Predator is consistently ranked as one of the best action films of all time. It introduced one of the best, ugliest-looking alien characters ever on screen — though in my book Alf is a close second.
The film also stars two then-future state governors — Schwarzenegger would be California’s governor from 2003 to 2011 and Ventura was Minnesota’s from 1998 to 2002.
Coming out when Schwarzenegger was at peak star power, Predator is filled with amazing Arnold one-liners that are still quoted today.
“Get to da choppa!”
“If it bleeds, we can kill it.”
“You are one ugly motherf—–!”
Predators — if you watch just two
While this one’s technically the third film in the series, I recommend watching it second. Predators is to the original Predator film what Aliens is to the original Alien film. At least that’s what producer Robert Rodriguez, El Mariachi, Spy Kids) envisioned.

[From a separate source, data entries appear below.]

Definition Delete (key : string) : M (string * bool) := locking (Delete_locked key).

End CacheNodeVariant.

(** Running a script of calls from the result of [NewCache]. *)
Definition run {A} (m : M A) (s : error + State) : option (A * State) :=
  match s with
  | inr s => match m s with Ok a s' => Some (a, s') | Fault _ => None end
  | inl _ => None
  end.

Definition result {A} (m : M A) (s : error + State) : option A :=
  fst <$> run m s.

(** ** Views, invariants and the list model *)

(** The fields of the node at an address, [None] when there is no node (or,
    for the two pointers, when the pointer is nil). *)
Definition nextOf (h : gmap nat cacheNode) (a : loc) : option loc := h !! a ≫= next.
Definition prevOf (h : gmap nat cacheNode) (a : loc) : option loc := h !! a ≫= prev.
Definition keyOf (h : gmap nat cacheNode) (a : loc) : option string := key <$> h !! a.
Definition valueOf (h : gmap nat cacheNode) (a : loc) : option string := value <$> h !! a.

(** Everything of the struct but [head]. *)
Definition sameFields (c c' : LruCache) : Prop :=
  mutex c' = mutex c ∧ capacity c' = capacity c ∧ store c' = store c.

(** Neighbours in a list, and in a list closed into a ring. *)
Fixpoint path (l : list loc) : list (loc * loc) :=
  match l with
  | x :: (y :: _) as r => (x, y) :: path r
  | _ => []
  end.

Definition cyc (l : list loc) : list (loc * loc) :=
  match l with
  | [] => []
  | x :: _ => path (l ++ [x])
  end.

(** [b] follows [a]: [a.next == b] and [b.prev == a]. *)
Definition linked (h : gmap nat cacheNode) (e : loc * loc) : Prop :=
  nextOf h e.1 = Some e.2 ∧ prevOf h e.2 = Some e.1.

Where the original film had two governors in it, this one stars two Academy Award winners: Adrien Brody (The Pianist, The Grand Budapest Hotel) and Mahershala Ali (Luke Cage, Moonlight). Other cast members include Laurence Fishburne (The Matrix), Danny Trejo (Machete) and Topher Grace (That 70’s Show).
In what might be one of the most fascinating openings to a film, the first image shows Brody free-falling from a high altitude. We are literally being dropped into action from the film’s first frame. The movie’s story starts out similar to the original, with soldiers (and some other dangerous guys) fighting in a foreign jungle only to have their world literally turned upside down about a third of the way through the movie.
Predators emulates the dripping manliness of the original and inevitably builds up to a shirtless bulked-up Brody yelling and running with a knife surrounded by the flames of a raging fire.
As the title infers, there are multiple Predators in the film and they now have predator hunting dogs, who are even uglier than their dog-dad.
“They weren’t meant for us. He was hunting something else. Something a lot bigger.”
“Please stop doing that.”
“We’re gonna need a new plan.”
“This is its jungle. Its game. Its rules. We run, we die.”
[in Russian] “You are one ugly motherf—–!”
Predator 2 — if you watch three
Even though it’s the second movie, watch this one third — it’s the sleeper of the series. Starring Danny Glover (Lethal Weapon, Sorry To Bother You), the film’s action moves from the actual jungle of the first film to the concrete jungle of the then-futuristic 1997 Los Angeles — it came out in 1990. It starts out as an ’80s police and drug cartel movie similar in tone to Scarface and Cobra.
Like the original film, Predator 2 juxtaposes bloody action sequences with the Predator’s chess-master-like hunting. However, none of the characters from the first movie are in it, not even Schwarzenegger. In one way, this is disappointing, but in another, it adds to the mythos of the franchise, expanding what we know about the high-tech alien hunter and his brethren.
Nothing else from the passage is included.